## Task brief:
Using the data that follows, return exactly the lines from the one that contains "nonIdleMean (statsSPEED s) = Some ms /\" through the one that contains "(idleSamplesRPM s) 100);", ends included.

## Saved entries:

Lemma mean_guarded_witness :
  nonIdleMean zeroStats = Some 0 /\
  nonIdleMean (mkStats 3 0 0 3 6000 1600 2400) = Some 2000.
Proof.
  destruct (mean_guarded zeroStats (mkInput false None 0 0 0 0 0 0 0 0 false 0 0) init)
    as (H0 & _).
  destruct (mean_guarded (mkStats 3 0 0 3 6000 1600 2400)
              (mkInput false None 0 0 0 0 0 0 0 0 false 0 0) init)
    as (_ & H1 & _).
  split.
  - apply H0. reflexivity.
  - destruct H1 as (_ & _ & H1).
    + cbn. lia.
    + apply H1; cbn; unfold in_int, INT_MIN, INT_MAX; lia.
Defined.

(** C3.  The location callback writes the nine fields computed from the
    statistics as they are when it is called and then sets all fourteen
    counters to 0; called again at once, it writes 0 in every field. *)
Theorem callback_reads_then_resets : forall s : State,
  exists mr ms s1 s2,
    nonIdleMean (statsRPM s) = Some mr /\
    nonIdleMean (statsSPEED s) = Some ms /\
    myLocationGenerationCallback s =
      Some (s1,
        [ WriterValue "engineOff" (seconds (offSamplesRPM s) 100);
          WriterValue "engineIdle" (seconds (idleSamplesRPM s) 100);
          WriterValue "engineNonIdle" (seconds (nonIdleSamplesRPM s) 100);
          WriterValue "engineRpmMin" (nonIdleMinRPM s);
          WriterValue "engineRpmMean" mr;
          WriterValue "engineRpmMax" (nonIdleMaxRPM s);
          WriterValue "engineSpeedMin" (nonIdleMinSPEED s);
          WriterValue "engineSpeedMean" ms;
          WriterValue "engineSpeedMax" (nonIdleMaxSPEED s) ]) /\
    statsRPM s1 = mkStats 0 0 0 0 0 0 0 /\
    statsSPEED s1 = mkStats 0 0 0 0 0 0 0 /\
    myLocationGenerationCallback s1 =
      Some (s2,
        [ WriterValue "engineOff" 0;
          WriterValue "engineIdle" 0;
          WriterValue "engineNonIdle" 0;
          WriterValue "engineRpmMin" 0;
          WriterValue "engineRpmMean" 0;
          WriterValue "engineRpmMax" 0;
          WriterValue "engineSpeedMin" 0;
          WriterValue "engineSpeedMean" 0;
          WriterValue "engineSpeedMax" 0 ]) /\
    statsRPM s2 = mkStats 0 0 0 0 0 0 0 /\
    statsSPEED s2 = mkStats 0 0 0 0 0 0 0.
Proof.
  intros s. destruct (callback_spec s) as (mr & ms & Hr & Hs & E).
  exists mr, ms. do 2 eexists.
  split; [exact Hr|]. split; [exact Hs|]. split; [exact E|].
  repeat split; reflexivity.
Qed.
(** * mates: grammar, scanner and structural resolver

    A shallow embedding of the markdown compiler core of weistn/mates
    (grammar registry, scanner, parser/resolver and document tree) together
    with the properties the specification states about it.

    Conventions of the embedding.
    - Go pointers to tag, entity and style definitions are indices into the
      grammar's [Tags], [Entities] and [Styles] slices.  These slices are only
      ever appended to, so an index identifies one definition for the whole
      life of a grammar, and pointer equality is equality of indices.
    - Go [string]s and [[]byte] are [string]s whose characters are bytes.
    - Go [int] and [rune] values are [Z].
    - The HTML template, the resource list and the config map of a definition
      are opaque payload for the core and are left out of the records. *)

From Stdlib Require Import ZArith String Ascii List Lia Bool.
From stdpp Require Import base option list gmap strings.

Local Open Scope string_scope.

(** ** Grammar (grammar.go) *)

Inductive ParentHood : Type :=
  | NoParentHood
  | RootParentHood
  | DefaultRootParentHood
  | IndentParentHood
  | TextParentHood.

Global Instance ParentHood_eq_dec : EqDecision ParentHood.
Proof. solve_decision. Defined.

Inductive SectionMode : Type :=
  | sectionNormal
  | sectionMedia
  | sectionTable
  | sectionCode
  | sectionMath
  | sectionParagraph.

Global Instance SectionMode_eq_dec : EqDecision SectionMode.
Proof. solve_decision. Defined.

Record TagDefinition : Type := mkTag {
  Name : string;
  DefaultParent : option string;
  TagSectionMode : SectionMode;
  PossibleParents : list string;
  Counter : string;
  ResetCounter : list string;
  DefaultAttribute : string;
  ClassShortcuts : gmap string string;
  TagParentHood : ParentHood;
  FirstChild : bool;
  allowedInParentHood : bool
}.

Record EntityDefinition : Type := mkEntity {
  EName : string;
  ECounter : string;
  EClassShortcuts : gmap string string
}.

Record StyleDefinition : Type := mkStyle {
  SName : string;
  SClassShortcuts : gmap string string
}.

Record Grammar : Type := mkGrammar {
  Tags : list TagDefinition;
  Entities : list EntityDefinition;
  Styles : list StyleDefinition;
  currentDefaultRoot : option nat
}.

Record GrammarError : Type := mkGrammarError { GText : string }.

Definition set_Tags (g : Grammar) (ts : list TagDefinition) : Grammar :=
  mkGrammar ts (Entities g) (Styles g) (currentDefaultRoot g).

Definition set_currentDefaultRoot (g : Grammar) (r : option nat) : Grammar :=
  mkGrammar (Tags g) (Entities g) (Styles g) r.

Definition set_DefaultParent (t : TagDefinition) (p : option string) : TagDefinition :=
  mkTag (Name t) p (TagSectionMode t) (PossibleParents t) (Counter t)
        (ResetCounter t) (DefaultAttribute t) (ClassShortcuts t)
        (TagParentHood t) (FirstChild t) (allowedInParentHood t).

Definition set_PossibleParents (t : TagDefinition) (ps : list string) : TagDefinition :=
  mkTag (Name t) (DefaultParent t) (TagSectionMode t) ps (Counter t)
        (ResetCounter t) (DefaultAttribute t) (ClassShortcuts t)
        (TagParentHood t) (FirstChild t) (allowedInParentHood t).

Definition set_allowedInParentHood (t : TagDefinition) (b : bool) : TagDefinition :=
  mkTag (Name t) (DefaultParent t) (TagSectionMode t) (PossibleParents t) (Counter t)
        (ResetCounter t) (DefaultAttribute t) (ClassShortcuts t)
        (TagParentHood t) (FirstChild t) b.

(** [GetTag]: [for i := len(grammar.Tags) - 1; i >= 0; i--].  The argument
    [i] of the loop is the number of slots still to inspect; the slot looked
    at is [i - 1]. *)
Fixpoint GetTag_loop (tags : list TagDefinition) (tagname : string) (i : nat)
  : option nat :=
  match i with
  | O => None
  | S j =>
      match tags !! j with
      | Some tag => if String.eqb (Name tag) tagname then Some j
                    else GetTag_loop tags tagname j
      | None => GetTag_loop tags tagname j
      end
  end.

Definition GetTag (grammar : Grammar) (tagname : string) : option nat :=
  GetTag_loop (Tags grammar) tagname (length (Tags grammar)).

(** [GetEntity] and [GetStyle]: [for _, e := range ...], first match. *)
Fixpoint GetEntity_loop (es : list EntityDefinition) (entityname : string) (i : nat)
  : option nat :=
  match es with
  | [] => None
  | e :: rest => if String.eqb (EName e) entityname then Some i
                 else GetEntity_loop rest entityname (S i)
  end.

Definition GetEntity (grammar : Grammar) (entityname : string) : option nat :=
  GetEntity_loop (Entities grammar) entityname O.

Fixpoint GetStyle_loop (ss : list StyleDefinition) (stylename : string) (i : nat)
  : option nat :=
  match ss with
  | [] => None
  | e :: rest => if String.eqb (SName e) stylename then Some i
                 else GetStyle_loop rest stylename (S i)
  end.

Definition GetStyle (grammar : Grammar) (stylename : string) : option nat :=
  GetStyle_loop (Styles grammar) stylename O.

Definition addBuiltinTag (grammar : Grammar) (tag : TagDefinition) : Grammar :=
  match GetTag grammar (Name tag) with
  | Some _ => grammar
  | None => set_Tags grammar (Tags grammar ++ [tag])
  end.

Definition addBuiltinEntity (grammar : Grammar) (entity : EntityDefinition) : Grammar :=
  match GetEntity grammar (EName entity) with
  | Some _ => grammar
  | None => mkGrammar (Tags grammar) (Entities grammar ++ [entity])
                      (Styles grammar) (currentDefaultRoot grammar)
  end.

## Task solution:
    nonIdleMean (statsSPEED s) = Some ms /\
    myLocationGenerationCallback s =
      Some (s1,
        [ WriterValue "engineOff" (seconds (offSamplesRPM s) 100);
          WriterValue "engineIdle" (seconds (idleSamplesRPM s) 100);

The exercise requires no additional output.